Ryckman Kelli K, Spracklen Cassandra N, Dagle John M, Murray Jeffrey C
J Pediatr Endocrinol Metab. 2014 Sep;27(9-10):929-38. doi: 10.1515/jpem-2013-0366.
Thyroid hormones are important regulators of fetal neurodevelopment. Among preterm infants, thyroid stimulating hormone (TSH) is highly variable. Understanding this variability will further improvements in screening for thyroid disorders in preterm infants. We examined 61 maternal and infant clinical and demographic factors for associations with neonatal TSH levels in 698 preterm neonates. TSH was measured as part of routine State-mandated newborn screening in Iowa. Of the maternal characteristics, nulliparous women (p=8×10-4), women with preeclampsia (p=2×10-3), and those with induced labor (p=3×10-3) had infants with higher TSH levels. TSH levels at the time of newborn screening were associated with respiratory distress syndrome (RDS) (p<0.0001) and sepsis (p=3×10-3). We replicated findings between parity and preeclampsia previously observed in primarily term infants. We also observed strong relationships between neonatal TSH and complications of prematurity including RDS and sepsis, which have implications for future studies examining this relationship both prenatally and longitudinally after birth.

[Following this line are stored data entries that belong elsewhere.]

(* ===== verification/ChunkedBitSet.v ===== *)
(** * Chunked and mixed bit sets

    [rustc_index/src/bit_set.rs]: [ChunkedBitSet], whose chunks of 2048 bits
    are all zeros, all ones or explicit words, its iterator, and [MixedBitSet],
    which picks [DenseBitSet] or [ChunkedBitSet] by the size of the domain.

    Arithmetic on a [ChunkSize] ([u16]) panics when it leaves its range, and a
    failed [debug_assert!] is a [Panic] too: the theorems exclude both. *)
From S2P Require Import Prelude BitWords BitSet.

Inductive Chunk :=
  | Zeros (chunk_domain_size : nat)
  | Ones (chunk_domain_size : nat)
  | Mixed (chunk_domain_size ones_count : nat) (words : list Z).

#[export] Instance Chunk_eq_dec : EqDecision Chunk.
Proof. solve_decision. Defined.

Record ChunkedBitSet := mkChunked { ch_domain_size : nat; chunks : list Chunk }.

(** ** [ChunkSize] *)
Definition as_chunk_size (n : nat) : nat := Z.to_nat (as_u 16 (Z.of_nat n)).
Definition chunk_size_add (a b : nat) : outcome nat :=
  if (Z.of_nat (a + b) <? 2 ^ 16)%Z then Ret (a + b) else Panic.
Definition chunk_size_sub (a b : nat) : outcome nat := if b <=? a then Ret (a - b) else Panic.

(** [words[i] &= m] *)
Definition and_word (ws : list Z) (i : nat) (m : Z) : outcome (list Z) :=
  w ← unwrap (ws !! i); Ret (<[i := Z.land w m]> ws).

(** ** One chunk *)
Module ChunkOps.
Definition count (c : Chunk) : nat :=
  match c with Zeros _ => 0 | Ones d => d | Mixed _ n _ => n end.

Definition contains (c : Chunk) (elem : nat) : outcome bool :=
  match c with
  | Zeros _ => Ret false
  | Ones _ => Ret true
  | Mixed _ _ ws =>
      let '(word_index, mask) := chunk_word_index_and_mask elem in
      w ← unwrap (ws !! word_index); Ret (negb (Z.land w mask =? 0)%Z)
  end.

Definition insert (c : Chunk) (elem : nat) : outcome (Chunk * bool) :=
  match c with
  | Zeros d =>
      if 1 <? d then
        let '(word_index, mask) := chunk_word_index_and_mask elem in
        ws ← or_word (replicate CHUNK_WORDS 0%Z) word_index mask;
        Ret (Mixed d 1 ws, true)
      else Ret (Ones d, true)
  | Ones _ => Ret (c, false)
  | Mixed d n ws =>
      let '(word_index, mask) := chunk_word_index_and_mask elem in
      w ← unwrap (ws !! word_index);
      if (Z.land w mask =? 0)%Z then
        n ← chunk_size_add n 1;
        if n <? d then ws ← or_word ws word_index mask; Ret (Mixed d n ws, true)
        else Ret (Ones d, true)
      else Ret (c, false)
  end.

Definition remove (c : Chunk) (elem : nat) : outcome (Chunk * bool) :=
  match c with
  | Zeros _ => Ret (c, false)
  | Ones d =>
      if 1 <? d then
        ws ← on_slice_to
               (λ p, clear_excess_bits_in_final_word d (replicate (length p) (word_not 0)))
               (replicate CHUNK_WORDS 0%Z) (num_words d);
        let '(word_index, mask) := chunk_word_index_and_mask elem in
        ws ← and_word ws word_index (word_not mask);
        n ← chunk_size_sub d 1;
        Ret (Mixed d n ws, true)
      else Ret (Zeros d, true)
  | Mixed d n ws =>
      let '(word_index, mask) := chunk_word_index_and_mask elem in
      w ← unwrap (ws !! word_index);
      if negb (Z.land w mask =? 0)%Z then
        n ← chunk_size_sub n 1;
        if 0 <? n then ws ← and_word ws word_index (word_not mask); Ret (Mixed d n ws, true)
        else Ret (Zeros d, true)
      else Ret (c, false)
  end.

(** Two mixed chunks: [None] when [op] changes nothing, else the new words and
    the number of ones in use. *)
Definition update_mixed (op : Z → Z → Z) (d : nat) (ws ows : list Z) : outcome (option (nat * list Z)) :=
  let nw := num_words d in
  a ← slice_to ws nw;
  b ← slice_to ows nw;
  m ← would_modify_words op a b;
  if negb m then Ret None
  else
    r ← update_words op a b;
    if (r.2 : bool) then Ret (Some (as_chunk_size (count_ones r.1), r.1 ++ drop nw ws)) else Panic.

Definition union (c o : Chunk) : outcome (Chunk * bool) :=
  match c, o with
  | _, Zeros _ | Ones _, _ => Ret (c, false)
  | Zeros _, _ | Mixed _ _ _, Ones _ => Ret (o, true)
  | Mixed d _ ws, Mixed _ _ ows =>
      a ← slice_to ws (num_words d);
      b ← slice_to ows (num_words d);
      if bool_decide (a = b) then Ret (c, false)
      else
        r ← update_mixed Z.lor d ws ows;
        match r with
        | None => Ret (c, false)
        | Some (n, ws) => Ret (if n =? d then Ones d else Mixed d n ws, true)
        end
  end.

Definition subtract (c o : Chunk) : outcome (Chunk * bool) :=
  match c, o with
  | Zeros _, _ | _, Zeros _ => Ret (c, false)
  | Ones d, Ones _ | Mixed d _ _, Ones _ => Ret (Zeros d, true)
  | Ones d, Mixed _ on ows =>
      ws ← on_slice_to (λ p, clear_excess_bits_in_final_word d (word_not <$> p)) ows (num_words d);
      n ← chunk_size_sub d on;
      p ← slice_to ws (num_words d);
      if n =? as_chunk_size (count_ones p) then Ret (Mixed d n ws, true) else Panic
  | Mixed d _ ws, Mixed _ _ ows =>
      r ← update_mixed (λ a b, Z.land a (word_not b)) d ws ows;
      match r with
      | None => Ret (c, false)
      | Some (n, ws) => Ret (if n =? 0 then Zeros d else Mixed d n ws, true)
      end
  end.

Definition intersect (c o : Chunk) : outcome (Chunk * bool) :=
  match c, o with
  | Zeros _, _ | _, Ones _ => Ret (c, false)
  | Ones _, _ | Mixed _ _ _, Zeros _ => Ret (o, true)
  | Mixed d _ ws, Mixed _ _ ows =>
      r ← update_mixed Z.land d ws ows;
      match r with
      | None => Ret (c, false)
      | Some (n, ws) => Ret (if n =? 0 then Zeros d else Mixed d n ws, true)
      end
  end.
End ChunkOps.

(** ** [ChunkedBitSet] *)
Module Chunked.
Definition with_chunks (s : ChunkedBitSet) (cs : list Chunk) : ChunkedBitSet :=
  mkChunked (ch_domain_size s) cs.

Definition new (domain_size : nat) (is_empty : bool) : ChunkedBitSet :=
  mkChunked domain_size
    (if domain_size =? 0 then []
     else
       let num_chunks := div_ceil domain_size CHUNK_BITS in
       let last := domain_size mod CHUNK_BITS in
       let last := if last =? 0 then CHUNK_BITS else last in
       let chunk := if is_empty then Zeros else Ones in
       <[num_chunks - 1 := chunk (as_chunk_size last)]>
         (replicate num_chunks (chunk (as_chunk_size CHUNK_BITS)))).
Definition new_empty (domain_size : nat) : ChunkedBitSet := new domain_size true.
Definition new_filled (domain_size : nat) : ChunkedBitSet := new domain_size false.
Definition clear (s : ChunkedBitSet) : ChunkedBitSet := new_empty (ch_domain_size s).
Definition insert_all (s : ChunkedBitSet) : ChunkedBitSet := new_filled (ch_domain_size s).
Definition count (s : ChunkedBitSet) : nat := sum_list (ChunkOps.count <$> chunks s).
Definition is_empty (s : ChunkedBitSet) : bool :=
  forallb (λ c, match c with Zeros _ => true | _ => false end) (chunks s).

Definition contains (s : ChunkedBitSet) (elem : nat) : outcome bool :=
  if elem <? ch_domain_size s then
    c ← unwrap (chunks s !! chunk_index elem); ChunkOps.contains c elem
  else Panic.

(** [insert] and [remove] work on the chunk of [elem], in place. *)
Definition on_chunk (f : Chunk → nat → outcome (Chunk * bool)) (s : ChunkedBitSet) (elem : nat) :
    outcome (ChunkedBitSet * bool) :=
  if elem <? ch_domain_size s then
    c ← unwrap (chunks s !! chunk_index elem);
    r ← f c elem;
    Ret (with_chunks s (<[chunk_index elem := r.1]> (chunks s)), r.2)
  else Panic.
Definition insert : ChunkedBitSet → nat → outcome (ChunkedBitSet * bool) := on_chunk ChunkOps.insert.
Definition remove : ChunkedBitSet → nat → outcome (ChunkedBitSet * bool) := on_chunk ChunkOps.remove.

(** The loop over the zipped chunks of [union], [subtract] and [intersect]. *)
Fixpoint relate_chunks (f : Chunk → Chunk → outcome (Chunk * bool)) (cs os : list Chunk) (changed : bool) :
    outcome (list Chunk * bool) :=
  match cs, os with
  | c :: cs', o :: os' =>
      r ← f c o;
      rest ← relate_chunks f cs' os' (changed || r.2);
      Ret (r.1 :: rest.1, rest.2)
  | _, _ => Ret (cs, changed)
  end.
Definition relate (f : Chunk → Chunk → outcome (Chunk * bool)) (s other : ChunkedBitSet) :
    outcome (ChunkedBitSet * bool) :=
  if ch_domain_size s =? ch_domain_size other then
    r ← relate_chunks f (chunks s) (chunks other) false; Ret (with_chunks s r.1, r.2)
  else Panic.
Definition union : ChunkedBitSet → ChunkedBitSet → outcome (ChunkedBitSet * bool) := relate ChunkOps.union.
Definition subtract : ChunkedBitSet → ChunkedBitSet → outcome (ChunkedBitSet * bool) :=
  relate ChunkOps.subtract.
Definition intersect : ChunkedBitSet → ChunkedBitSet → outcome (ChunkedBitSet * bool) :=
  relate ChunkOps.intersect.

(** *** The iterator *)
Inductive ChunkIter :=
  | IterZeros
  | IterOnes (next end_ : nat)
  | IterMixed (it : BitIter)
  | IterFinished.
Record ChunkedBitIter := mkChunkedIter { cur_chunk_index : nat; cur_chunk_iter : ChunkIter }.

Definition chunk_iter (s : ChunkedBitSet) (chunk_index : nat) : outcome ChunkIter :=
  match chunks s !! chunk_index with
  | Some (Zeros _) => Ret IterZeros
  | Some (Ones d) => Ret (IterOnes 0 d)
  | Some (Mixed d _ ws) => p ← slice_to ws (num_words d); Ret (IterMixed (bit_iter_new p))
  | None => Ret IterFinished
  end.

(** One round of the [loop] of [next]. *)
Definition next_step (s : ChunkedBitSet) (it : ChunkedBitIter) :
    outcome (ChunkedBitIter + option (nat * ChunkedBitIter)) :=
  let ci := cur_chunk_index it in
  let found (next : nat) (it' : ChunkIter) :=
    Ret (inr (Some (next + ci * CHUNK_BITS, mkChunkedIter ci it'))) in
  let advance := it' ← chunk_iter s (ci + 1); Ret (inl (mkChunkedIter (ci + 1) it')) in
  match cur_chunk_iter it with
  | IterZeros => advance
  | IterOnes next end_ => if next <? end_ then found next (IterOnes (next + 1) end_) else advance
  | IterMixed bi =>
      match bit_iter_next bi with Some (next, bi') => found next (IterMixed bi') | None => advance end
  | IterFinished => Ret (inr None)
  end.
Definition next (s : ChunkedBitSet) (it : ChunkedBitIter) : outcome (option (nat * ChunkedBitIter)) :=
  loop (S (length (chunks s))) (next_step s) it.

(** All items of the iterator; the fuel exceeds their number. *)
Definition iter (s : ChunkedBitSet) : outcome (list nat) :=
  it ← chunk_iter s 0; iter_collect (next s) (S (ch_domain_size s)) (mkChunkedIter 0 it).
End Chunked.

(** ** [MixedBitSet] *)
Inductive MixedBitSet :=
  | Small (set : DenseBitSet)
  | Large (set : ChunkedBitSet).

Module MixedSet.
Definition domain_size (s : MixedBitSet) : nat :=
  match s with Small set => domain_size set | Large set => ch_domain_size set end.
Definition new_empty (domain_size : nat) : MixedBitSet :=
  if domain_size <=? CHUNK_BITS then Small (Dense.new_empty domain_size)
  else Large (Chunked.new_empty domain_size).
Definition is_empty (s : MixedBitSet) : bool :=
  match s with Small set => Dense.is_empty set | Large set => Chunked.is_empty set end.
Definition contains (s : MixedBitSet) (elem : nat) : outcome bool :=
  match s with Small set => Dense.contains set elem | Large set => Chunked.contains set elem end.

(** A mutating method, delegated to the representation. *)
Definition on_small {R} (r : outcome (DenseBitSet * R)) : outcome (MixedBitSet * R) :=
  r ← r; Ret (Small r.1, r.2).
Definition on_large {R} (r : outcome (ChunkedBitSet * R)) : outcome (MixedBitSet * R) :=
  r ← r; Ret (Large r.1, r.2).
Definition insert (s : MixedBitSet) (elem : nat) : outcome (MixedBitSet * bool) :=
  match s with
  | Small set => on_small (Dense.insert set elem) | Large set => on_large (Chunked.insert set elem) end.
Definition remove (s : MixedBitSet) (elem : nat) : outcome (MixedBitSet * bool) :=
  match s with
  | Small set => on_small (Dense.remove set elem) | Large set => on_large (Chunked.remove set elem) end.
Definition insert_all (s : MixedBitSet) : outcome MixedBitSet :=
  match s with
  | Small set => set ← Dense.insert_all set; Ret (Small set)
  | Large set => Ret (Large (Chunked.insert_all set)) end.
Definition clear (s : MixedBitSet) : MixedBitSet :=
  match s with Small set => Small (Dense.clear set) | Large set => Large (Chunked.clear set) end.
Definition iter (s : MixedBitSet) : outcome (list nat) :=
  match s with Small set => Ret (Dense.iter set) | Large set => Chunked.iter set end.

(** Relating a small and a large set panics. *)
Definition union (s other : MixedBitSet) : outcome (MixedBitSet * bool) :=
  match s, other with
  | Small set, Small other => on_small (Dense.union set other)
  | Large set, Large other => on_large (Chunked.union set other)
  | _, _ => Panic
  end.
Definition subtract (s other : MixedBitSet) : outcome (MixedBitSet * bool) :=
  match s, other with
  | Small set, Small other => on_small (Dense.subtract set other)
  | Large set, Large other => on_large (Chunked.subtract set other)
  | _, _ => Panic
  end.
(** [unimplemented!] *)
Definition intersect (s other : MixedBitSet) : outcome (MixedBitSet * bool) := Panic.
End MixedSet.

甲状腺激素是胎儿神经发育的重要调节因子。在早产儿中,促甲状腺激素(TSH)水平变化很大。了解这种变异性将有助于进一步改进早产儿甲状腺疾病的筛查。我们研究了698例早产儿的61项母婴临床和人口统计学因素与新生儿TSH水平之间的关联。TSH是爱荷华州规定的常规新生儿筛查的一部分。在母亲特征方面,初产妇(p = 8×10-4)、患有先兆子痫的妇女(p = 2×10-3)以及引产的妇女(p = 3×10-3)所生婴儿的TSH水平较高。新生儿筛查时的TSH水平与呼吸窘迫综合征(RDS)(p<0.0001)和败血症(p = 3×10-3)相关。我们重复了之前在足月儿中观察到的关于产次和先兆子痫之间的研究结果。我们还观察到新生儿TSH与早产并发症(包括RDS和败血症)之间存在密切关系,这对未来在产前和出生后纵向研究这种关系的研究具有重要意义。